_WORK INSTRUCTIONS_.
Sort through the entries below and pull out lines containing the word "with".

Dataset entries
-- Opening Marker --

(** * Comment analysis pipeline: a shallow embedding and its properties

    The pipeline of the repository (fetch, preprocess, classify, summarize,
    respond) is embedded function by function.  Python values are modelled
    as follows:

    - [str] is a list of Unicode code points, so that [len] counts code
      points as Python does;
    - a comment record ([dict]) is a finite map from field names to values;
    - a [float] is an IEEE 754 binary64 number ([spec_float] with the
      operations of [SpecFloat] at precision 53);
    - a call that may raise returns an [option], [None] being the raise;
    - external providers (the YouTube API, the comment downloader, the
      Groq client, the sentiment model, NLTK) are parameters. *)

From Stdlib Require Import ZArith NArith List Ascii Bool Lia DecimalString.
From Stdlib Require Import SpecFloat Sorted.
From stdpp Require Import gmap strings list.

Local Open Scope N_scope.

(** ** Python strings *)

Module PyStr.

Definition char := N.
Definition str := list char.

(** An ASCII literal of the source, as a [str]. *)
Definition lit (s : string) : str :=
  List.map N_of_ascii (String.list_ascii_of_string s).

Definition len (s : str) : nat := length s.

Definition eqb (s t : str) : bool := bool_decide (s = t).

(** [str.isspace] on one code point, which is also what [\s] matches in a
    [str] pattern: the code points CPython lists as whitespace. *)
Definition isspace (c : char) : bool :=
  ((9 <=? c) && (c <=? 13)) || ((28 <=? c) && (c <=? 32))
  || (c =? 133) || (c =? 160) || (c =? 5760)
  || ((8192 <=? c) && (c <=? 8202))
  || (c =? 8232) || (c =? 8233) || (c =? 8239) || (c =? 8287)
  || (c =? 12288).

Definition space : char := 32.

Fixpoint lstrip (s : str) : str :=
  match s with
  | [] => []
  | c :: r => if isspace c then lstrip r else s
  end.

Fixpoint rstrip (s : str) : str :=
  match s with
  | [] => []
  | c :: r =>
      match rstrip r with
      | [] => if isspace c then [] else [c]
      | r' => c :: r'
      end
  end.

(** [s.strip()] *)
Definition strip (s : str) : str := rstrip (lstrip s).

(** [sep.join(parts)] *)
Fixpoint join (sep : str) (parts : list str) : str :=
  match parts with
  | [] => []
  | [p] => p
  | p :: ps => p ++ sep ++ join sep ps
  end.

-- Closing Marker --

_RESPONSE TO THIS TASK_.
    - a [float] is an IEEE 754 binary64 number ([spec_float] with the
  match s with
  match s with
      match rstrip r with
  match parts with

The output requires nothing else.